Archive pour le 27 novembre, 2015
MARIE-NOËLLE THABUT – EVANGILE – SELON SAINT LUC 21, 25-28, 34-36
27 novembre, 2015Commentaires de Marie-Noëlle Thabut, dimanche 29 novembre 2015
EVANGILE – SELON SAINT LUC 21, 25-28, 34-36
En ce temps-là, Jésus parlait à ses disciples de sa venue : 25 « Il y aura des signes dans le soleil, la lune et les étoiles. Sur terre, les nations seront affolées et désemparées par le fracas de la mer et des flots. 26 Les hommes mourront de peur dans l’attente de ce qui doit arriver au monde, car les puissances des cieux seront ébranlées. 27 Alors, on verra le Fils de l’homme venir dans une nuée, avec puissance et grande gloire. 28 Quand ces événements commenceront, redressez-vous et relevez la tête, car votre rédemption approche.
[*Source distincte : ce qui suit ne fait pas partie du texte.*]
Lemma append_run m bm :
  s.(mbufs) !! m = Some bm → q_len (L.(get) s) < INT_MAX →
  (q_tail (L.(get) s) = 0 ∨ ∃ b, s.(mbufs) !! q_tail (L.(get) s) = Some b) →
  append L m s = Done () (L.(put) (appended_q (L.(get) s) m) (put_mbufs (appended s.(mbufs) (L.(get) s) m bm) s)).
Proof.
  intros Hm Hlen Ht. unfold append, appended, appended_q. rewrite (bind_done _ _ _ _ _ (set_nextpkt_run s m bm 0 Hm)).
  rewrite (bind_done _ _ _ _ _ (gets_run _ _)). lens_simpl. destruct (Z.eqb_spec (q_tail (get L s)) 0) as [Hz|Hz].
  - rewrite (bind_done _ _ _ _ _ (put_head_run _ _)). lens_simpl. rewrite (bind_done _ _ _ _ _ (put_tail_run _ _)). lens_simpl.
    rewrite (bind_done _ _ _ _ _ (gets_run _ _)). lens_simpl. rewrite (bind_done _ _ _ _ _ (incr_run _ _ Hlen)), put_len_run. by lens_simpl.
  - destruct Ht as [|[b Hb]]; [done|].
    assert (∃ c, <[m := relink 0 bm]> (mbufs s) !! q_tail (get L s) = Some c) as [c Hc].
    { destruct (decide (q_tail (get L s) = m)) as [->|]; [rewrite lookup_insert_eq; by eexists|].
      rewrite lookup_insert_ne by done. by exists b. }
    rewrite Hc.
    rewrite (bind_done _ _ _ _ _ (set_nextpkt_run (put_mbufs (<[m := relink 0 bm]> (mbufs s)) s) _ c m Hc)).
    rewrite (bind_done _ _ _ _ _ (put_tail_run _ _)). lens_simpl. rewrite (bind_done _ _ _ _ _ (gets_run _ _)). lens_simpl.
    rewrite (bind_done _ _ _ _ _ (incr_run _ _ Hlen)), put_len_run. by lens_simpl.
Qed.

Lemma prepend_run m bm :
  s.(mbufs) !! m = Some bm → q_len (L.(get) s) < INT_MAX →
  prepend L m s = Done () (L.(put) (Pktq m (if q_tail (L.(get) s) =? 0 then m else q_tail (L.(get) s)) (q_len (L.(get) s) + 1))
    (put_mbufs (<[m := relink (q_head (L.(get) s)) bm]> s.(mbufs)) s)).
Proof.
  intros Hm Hlen. unfold prepend. rewrite (bind_done _ _ _ _ _ (gets_run _ _)).
  rewrite (bind_done _ _ _ _ _ (set_nextpkt_run s m bm _ Hm)). rewrite (bind_done _ _ _ _ _ (gets_run _ _)). lens_simpl.
  destruct (q_tail (get L s) =? 0).
  - rewrite (bind_done _ _ _ _ _ (put_tail_run _ _)). lens_simpl. rewrite (bind_done _ _ _ _ _ (put_head_run _ _)). lens_simpl.
    rewrite (bind_done _ _ _ _ _ (gets_run _ _)). lens_simpl. rewrite (bind_done _ _ _ _ _ (incr_run _ _ Hlen)), put_len_run. by lens_simpl.
  - rewrite bind_ret, (bind_done _ _ _ _ _ (put_head_run _ _)). lens_simpl.
    rewrite (bind_done _ _ _ _ _ (gets_run _ _)). lens_simpl. rewrite (bind_done _ _ _ _ _ (incr_run _ _ Hlen)), put_len_run. by lens_simpl.
Qed.

Lemma unlink_run m b :
  s.(mbufs) !! m = Some b → 0 < q_len (L.(get) s) →
  unlink L m s = Done () (L.(put) (Pktq b.(m_nextpkt) (if b.(m_nextpkt) =? 0 then 0 else q_tail (L.(get) s)) (q_len (L.(get) s) - 1))
    (put_mbufs (<[m := relink 0 b]> s.(mbufs)) s)).
Proof.
  intros Hm Hlen. unfold unlink. rewrite (bind_done _ _ _ _ _ (get_mbuf_run s m b Hm)).
  rewrite (bind_done _ _ _ _ _ (put_head_run _ _)). destruct (m_nextpkt b =? 0).
  - rewrite (bind_done _ _ _ _ _ (put_tail_run _ _)). lens_simpl.
    erewrite bind_done; [|eapply set_nextpkt_run; lens_simpl; exact Hm]. lens_simpl.
    rewrite (bind_done _ _ _ _ _ (gets_run _ _)). lens_simpl. rewrite (bind_done _ _ _ _ _ (decr_run _ _ Hlen)), put_len_run. by lens_simpl.
  - rewrite bind_ret. erewrite bind_done; [|eapply set_nextpkt_run; lens_simpl; exact Hm]. lens_simpl.
    rewrite (bind_done _ _ _ _ _ (gets_run _ _)). lens_simpl. rewrite (bind_done _ _ _ _ _ (decr_run _ _ Hlen)), put_len_run. by lens_simpl.
Qed.
End Run.

(** ** Both queues *)

Class Apart (L L' : lens) : Prop := {
  apart_l :: Queue L;
  apart_r :: Queue L';
  get_other s v : L'.(get) (L.(put) v s) = L'.(get) s;
  rest_put s v M : L.(put) v (put_mbufs M s) =
    put_drv (ifq_drv (L.(put) v (put_mbufs M s))) (put_ifq (ifq (L.(put) v (put_mbufs M s))) (put_mbufs M s)) }.

#[export] Instance main_driver : Apart main driver.
Proof. split; (apply _ || by intros [] [] || by intros [] ? ?). Qed.
#[export] Instance driver_main : Apart driver main.
Proof. split; (apply _ || by intros [] [] || by intros [] ? ?). Qed.

(** The queues [L] and [L'] hold [l] and [l'], and share no packet. *)
Record both_hold (L L' : lens) (s : net) (l l' : list Z) : Prop := {
  h_l : queued s.(mbufs) (L.(get) s) l;
  h_r : queued s.(mbufs) (L'.(get) s) l';
  h_nodup : NoDup (l ++ l') }.

Lemma holds_swap L L' s l l' : both_hold L L' s l l' → both_hold L' L s l' l.
Proof. intros [H1 H2 H3]. split; [done|done|]. by rewrite Permutation_app_comm. Qed.

(** The size and the flags of a packet. *)
Definition strip (b : mbuf) : Z * Z := (b.(m_pkthdr_len), b.(m_flags)).

(** Nothing but the queues changes, and of the packets only their links; the
    packets [X] are freed. *)
Record effect (s s' : net) (X : list Z) : Prop := {
  ef_rest : s' = put_drv (ifq_drv s') (put_ifq (ifq s') (put_mbufs (mbufs s') s));
  ef_packets : ∀ p, strip <$> s'.(mbufs) !! p = if bool_decide (p ∈ X) then None else strip <$> s.(mbufs) !! p }.

Lemma effect_refl s : effect s s [].
Proof. split; [by destruct s|done]. Qed.

Lemma effect_trans s s' s'' X Y : effect s s' X → effect s' s'' Y → effect s s'' (X ++ Y).
Proof.
  intros [R1 P1] [R2 P2]. split.
  - rewrite R2 at 1. rewrite R1 at 1. done.
  - intros p. rewrite P2, P1. repeat case_bool_decide; set_solver.
Qed.

(** Both with their conditions, for the lemmas below. *)
Definition goes (L L' : lens) (s s' : net) (l l' X : list Z) : Prop := both_hold L L' s' l l' ∧ effect s s' X.

Lemma strip_insert (M : gmap Z mbuf) m b v p : M !! m = Some b → strip <$> <[m := relink v b]> M !! p = strip <$> M !! p.
Proof.
  intros Hm. destruct (decide (p = m)) as [->|]; [rewrite lookup_insert_eq, Hm; done|by rewrite lookup_insert_ne].
Qed.

Lemma strip_appended M Q m bm p : M !! m = Some bm → strip <$> appended M Q m bm !! p = strip <$> M !! p.
Proof.
  intros Hm. unfold appended. case_match; [by apply strip_insert|]. case_match eqn:E; [|by apply strip_insert].
  rewrite strip_insert by done. by apply strip_insert.
Qed.

Lemma effect_put L L' `{Apart L L'} s Q M :
  (∀ p, strip <$> M !! p = strip <$> s.(mbufs) !! p) → effect s (L.(put) Q (put_mbufs M s)) [].
Proof.
  intros Hp. split.
  - rewrite rest_put at 1. do 2 f_equal. by rewrite mbufs_put.
  - intros p. by rewrite mbufs_put, bool_decide_eq_false_2 by apply not_elem_of_nil.
Qed.

Section Moves.
Context `{HA : Apart L L'} (s : net) (l l' : list Z).
Hypothesis HS : both_hold L L' s l l'.
Hypothesis Hlen : Z.of_nat (length (l ++ l')) < INT_MAX.

Lemma len_bound : q_len (L.(get) s) < INT_MAX.
Proof. rewrite (qd_len _ _ _ (h_l _ _ _ _ _ HS)). rewrite length_app in Hlen. lia. Qed.

Lemma tail_live : q_tail (L.(get) s) = 0 ∨ ∃ b, s.(mbufs) !! q_tail (L.(get) s) = Some b.
Proof.
  destruct (h_l _ _ _ _ _ HS) as [Hc Ht _]. rewrite Ht. destruct (snoc_cases l) as [->|(k & t & ->)]; [by left|].
  right. rewrite last_snoc_default. apply (chain_live _ _ _ t) in Hc as [_ ?]; [done|set_solver].
Qed.

Lemma append_ok m bm : s.(mbufs) !! m = Some bm → m ≠ 0 → m ∉ l ++ l' →
  ∃ s', append L m s = Done () s' ∧ goes L L' s s' (l ++ [m]) l' [].
Proof.
  intros Hm Hm0 Hnew. pose proof HS as [Hl Hr Hnd]. apply not_elem_of_app in Hnew as [N1 N2].
  pose proof Hnd as (Nd1 & Nx & Nd2)%NoDup_app.
  eexists. split; [apply (append_run s m bm Hm len_bound tail_live)|]. split.
  - split.
    + rewrite mbufs_put, get_put. by apply queued_append.
    + rewrite mbufs_put, get_other, get_mbufs. by apply (queued_appended _ _ _ _ l).
    + rewrite <- app_assoc. apply NoDup_app. split; [done|]. split; [|apply NoDup_cons; done].
      intros x Hx [->|Hx']%elem_of_cons; [done|]. by apply (Nx x).
  - apply (effect_put L L'). intros p. by apply strip_appended.
Qed.

Lemma prepend_ok m bm : s.(mbufs) !! m = Some bm → m ≠ 0 → m ∉ l ++ l' →
  ∃ s', prepend L m s = Done () s' ∧ goes L L' s s' (m :: l) l' [].
Proof.
  intros Hm Hm0 Hnew. pose proof HS as [Hl Hr Hnd]. pose proof Hnew as [N1 N2]%not_elem_of_app.
  eexists. split; [apply (prepend_run s m bm Hm len_bound)|]. split.
  - split.
    + rewrite mbufs_put, get_put. by apply queued_prepend.
    + rewrite mbufs_put, get_other, get_mbufs. by apply queued_insert.
    + simpl. by apply NoDup_cons.
  - apply (effect_put L L'). intros p. by apply strip_insert.
Qed.
End Moves.

Lemma if_unlink_ok `{HA : Apart L L'} s m l l' : both_hold L L' s (m :: l) l' →
  q_head (L.(get) s) = m ∧ m ≠ 0 ∧ (∃ b, s.(mbufs) !! m = Some b) ∧
  ∃ s', unlink L m s = Done () s' ∧ goes L L' s s' l l' [].
Proof.
  intros [Hl Hr Hnd]. simpl in Hnd. apply NoDup_cons in Hnd as [Hm Hnd]. apply not_elem_of_app in Hm as [N1 N2].
  destruct (chain_live _ _ _ m (qd_chain _ _ _ Hl) ltac:(by left)) as (_ & b & Hb).
  destruct (queued_pop _ _ m l b Hl N1 Hb) as (Hh & Hm0 & Hq). split; [done|]. split; [done|]. split; [by exists b|].
  assert (0 < q_len (L.(get) s)) by (rewrite (qd_len _ _ _ Hl); simpl; lia).
  eexists. split; [by apply (unlink_run s m b)|]. split.
  - split; [by rewrite mbufs_put, get_put| |done]. rewrite mbufs_put, get_other, get_mbufs. by apply queued_insert.
  - apply (effect_put L L'). intros p. by apply strip_insert.
Qed.

Lemma head_empty `{HA : Apart L L'} s l' : both_hold L L' s [] l' → q_head (L.(get) s) = 0.
Proof. intros [[Hc _ _] _ _]. exact Hc. Qed.

(** ** The output queue *)

Abbreviation rep := (both_hold main driver).
Abbreviation becomes := (goes main driver).

(** No discipline and no token bucket are in use. *)
Definition plain (s : net) : Prop := Z.land s.(altq_flags) ALTQF_ENABLED = 0 ∧ s.(altq_tbr) = 0.

(** A packet outside the queues. *)
Definition loose (s : net) (q d : list Z) (m : Z) : Prop := m ≠ 0 ∧ m ∉ q ++ d ∧ ∃ b, s.(mbufs) !! m = Some b.

Lemma goes_refl s q d : rep s q d → becomes s s q d [].
Proof. intros H. split; [done|apply effect_refl]. Qed.

Lemma goes_trans s s' s'' q q' d d' X Y : becomes s s' q d X → becomes s' s'' q' d' Y → becomes s s'' q' d' (X ++ Y).
Proof. intros [_ E] [R E']. split; [done|by eapply effect_trans]. Qed.

Lemma effect_plain s s' X : effect s s' X → plain s → plain s'.
Proof. intros [R _]. rewrite R. by destruct s. Qed.

Lemma effect_mtx s s' X : effect s s' X → s'.(ifq_mtx) = s.(ifq_mtx).
Proof. intros [R _]. rewrite R. by destruct s. Qed.

Lemma rep_mtx s q d b : rep s q d → rep (put_mtx b s) q d.
Proof. intros [H1 H2 H3]. by split. Qed.

Lemma rep_drops s q d n : rep s q d → rep (put_drops n s) q d.
Proof. intros [H1 H2 H3]. by split. Qed.

(** A critical section. *)
Lemma locked s s2 q d X : s.(ifq_mtx) = false → becomes (put_mtx true s) s2 q d X →
  IF_LOCK s = Done () (put_mtx true s) ∧ IF_UNLOCK s2 = Done () (put_mtx false s2) ∧ becomes s (put_mtx false s2) q d X.
Proof.
  intros Hs [R E]. split; [|split].
  - unfold IF_LOCK. rewrite (bind_done _ _ _ _ _ (gets_run _ _)), Hs. done.
  - unfold IF_UNLOCK. rewrite (bind_done _ _ _ _ _ (gets_run _ _)), (effect_mtx _ _ _ E). done.
  - split; [by apply rep_mtx|]. destruct E as [E1 E2]. split; [|exact E2].
    rewrite E1 at 1. destruct s. simpl in *. by rewrite Hs.
Qed.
34 Tenez-vous sur vos gardes, de crainte que votre coeur ne s’alourdisse dans les beuveries, l’ivresse et les soucis de la vie, et que ce jour-là ne tombe sur vous à l’improviste 35 comme un filet ; il s’abattra, en effet, sur tous les habitants de la terre entière. 36 Restez éveillés et priez en tout temps : ainsi vous aurez la force d’échapper à tout ce qui doit arriver, et de vous tenir debout debout devant le Fils de l’homme. »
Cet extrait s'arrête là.